WHAT IS BEING ASKED = Exactly as written, copy the lines of the data below from the first through the one containing "intros Hidle Hf".

EXERCISE INPUTS =
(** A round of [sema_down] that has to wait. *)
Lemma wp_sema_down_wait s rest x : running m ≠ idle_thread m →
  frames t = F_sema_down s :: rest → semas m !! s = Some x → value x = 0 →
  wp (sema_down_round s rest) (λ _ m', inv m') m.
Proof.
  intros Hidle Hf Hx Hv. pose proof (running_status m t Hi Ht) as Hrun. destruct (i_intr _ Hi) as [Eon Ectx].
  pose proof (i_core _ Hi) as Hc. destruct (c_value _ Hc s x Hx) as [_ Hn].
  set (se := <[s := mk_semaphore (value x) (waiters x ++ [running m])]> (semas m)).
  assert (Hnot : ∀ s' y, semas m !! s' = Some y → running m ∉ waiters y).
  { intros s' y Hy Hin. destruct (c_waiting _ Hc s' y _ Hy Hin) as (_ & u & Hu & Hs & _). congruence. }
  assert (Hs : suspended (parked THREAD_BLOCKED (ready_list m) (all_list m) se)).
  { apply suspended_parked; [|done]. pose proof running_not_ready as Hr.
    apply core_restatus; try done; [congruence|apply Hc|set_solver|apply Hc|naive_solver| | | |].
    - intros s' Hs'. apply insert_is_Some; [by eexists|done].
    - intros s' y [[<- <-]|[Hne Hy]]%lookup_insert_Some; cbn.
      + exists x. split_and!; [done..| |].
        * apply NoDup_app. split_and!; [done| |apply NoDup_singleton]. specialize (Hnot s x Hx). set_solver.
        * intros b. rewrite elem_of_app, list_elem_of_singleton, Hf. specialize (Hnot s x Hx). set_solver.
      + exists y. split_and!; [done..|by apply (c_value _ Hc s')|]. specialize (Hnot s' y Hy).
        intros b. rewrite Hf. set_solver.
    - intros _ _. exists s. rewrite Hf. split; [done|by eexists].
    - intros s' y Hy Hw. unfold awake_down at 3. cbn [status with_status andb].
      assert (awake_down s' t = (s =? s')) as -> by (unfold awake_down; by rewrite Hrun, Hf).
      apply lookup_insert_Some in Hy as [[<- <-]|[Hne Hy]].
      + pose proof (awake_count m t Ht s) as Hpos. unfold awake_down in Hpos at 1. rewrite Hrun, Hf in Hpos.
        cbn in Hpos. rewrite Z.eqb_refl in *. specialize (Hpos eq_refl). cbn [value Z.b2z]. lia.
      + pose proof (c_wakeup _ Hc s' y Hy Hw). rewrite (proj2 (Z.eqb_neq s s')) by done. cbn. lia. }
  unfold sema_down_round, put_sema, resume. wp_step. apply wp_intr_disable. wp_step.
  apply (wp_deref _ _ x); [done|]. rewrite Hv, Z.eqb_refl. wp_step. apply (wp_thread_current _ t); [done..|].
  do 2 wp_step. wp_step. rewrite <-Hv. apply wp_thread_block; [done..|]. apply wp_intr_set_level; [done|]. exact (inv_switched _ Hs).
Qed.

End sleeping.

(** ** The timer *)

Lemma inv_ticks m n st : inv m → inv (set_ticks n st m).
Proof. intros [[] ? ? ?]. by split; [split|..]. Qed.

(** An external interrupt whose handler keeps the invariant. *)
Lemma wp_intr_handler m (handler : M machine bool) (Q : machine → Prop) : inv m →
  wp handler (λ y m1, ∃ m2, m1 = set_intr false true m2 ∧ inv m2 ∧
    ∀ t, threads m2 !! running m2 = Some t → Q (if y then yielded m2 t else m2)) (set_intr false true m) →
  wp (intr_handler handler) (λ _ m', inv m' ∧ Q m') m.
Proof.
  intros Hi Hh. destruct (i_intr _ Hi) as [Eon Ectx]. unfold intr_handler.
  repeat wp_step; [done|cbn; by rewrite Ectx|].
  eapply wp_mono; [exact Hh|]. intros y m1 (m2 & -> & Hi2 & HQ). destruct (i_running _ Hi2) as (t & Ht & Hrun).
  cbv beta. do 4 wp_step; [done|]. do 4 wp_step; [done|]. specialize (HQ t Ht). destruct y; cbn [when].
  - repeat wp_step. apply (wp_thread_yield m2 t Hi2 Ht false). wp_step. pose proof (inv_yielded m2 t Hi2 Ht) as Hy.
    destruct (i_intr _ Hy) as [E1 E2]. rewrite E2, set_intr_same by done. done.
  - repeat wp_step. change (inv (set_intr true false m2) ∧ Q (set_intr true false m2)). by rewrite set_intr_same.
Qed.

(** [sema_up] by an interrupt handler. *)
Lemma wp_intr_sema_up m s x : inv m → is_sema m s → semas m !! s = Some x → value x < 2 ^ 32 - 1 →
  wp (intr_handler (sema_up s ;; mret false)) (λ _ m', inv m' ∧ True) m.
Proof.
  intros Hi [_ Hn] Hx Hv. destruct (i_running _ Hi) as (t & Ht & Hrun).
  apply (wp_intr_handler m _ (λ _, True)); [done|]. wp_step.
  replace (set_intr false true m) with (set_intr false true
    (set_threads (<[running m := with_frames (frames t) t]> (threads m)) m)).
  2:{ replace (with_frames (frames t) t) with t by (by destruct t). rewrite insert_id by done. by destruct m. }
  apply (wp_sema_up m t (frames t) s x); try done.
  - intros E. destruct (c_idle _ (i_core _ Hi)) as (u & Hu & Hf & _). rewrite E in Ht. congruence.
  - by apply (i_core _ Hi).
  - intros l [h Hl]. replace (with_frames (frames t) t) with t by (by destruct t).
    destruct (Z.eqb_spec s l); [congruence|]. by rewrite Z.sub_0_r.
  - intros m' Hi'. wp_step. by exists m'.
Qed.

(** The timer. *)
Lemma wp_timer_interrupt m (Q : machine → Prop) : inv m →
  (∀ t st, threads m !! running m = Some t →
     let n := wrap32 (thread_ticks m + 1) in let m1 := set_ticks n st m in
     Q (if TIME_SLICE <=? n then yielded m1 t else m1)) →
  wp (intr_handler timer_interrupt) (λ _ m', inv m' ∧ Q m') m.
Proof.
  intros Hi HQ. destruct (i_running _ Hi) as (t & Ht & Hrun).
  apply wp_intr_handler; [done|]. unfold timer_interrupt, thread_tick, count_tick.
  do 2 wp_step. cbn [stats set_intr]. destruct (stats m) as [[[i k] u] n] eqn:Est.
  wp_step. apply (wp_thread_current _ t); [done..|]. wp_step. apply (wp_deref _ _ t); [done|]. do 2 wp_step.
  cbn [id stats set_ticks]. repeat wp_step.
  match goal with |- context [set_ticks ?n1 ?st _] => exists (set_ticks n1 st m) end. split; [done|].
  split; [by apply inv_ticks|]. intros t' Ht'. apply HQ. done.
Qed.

ANSWER BOX =
(** A round of [sema_down] that has to wait. *)
Lemma wp_sema_down_wait s rest x : running m ≠ idle_thread m →
  frames t = F_sema_down s :: rest → semas m !! s = Some x → value x = 0 →
  wp (sema_down_round s rest) (λ _ m', inv m') m.
Proof.
  intros Hidle Hf Hx Hv. pose proof (running_status m t Hi Ht) as Hrun. destruct (i_intr _ Hi) as [Eon Ectx].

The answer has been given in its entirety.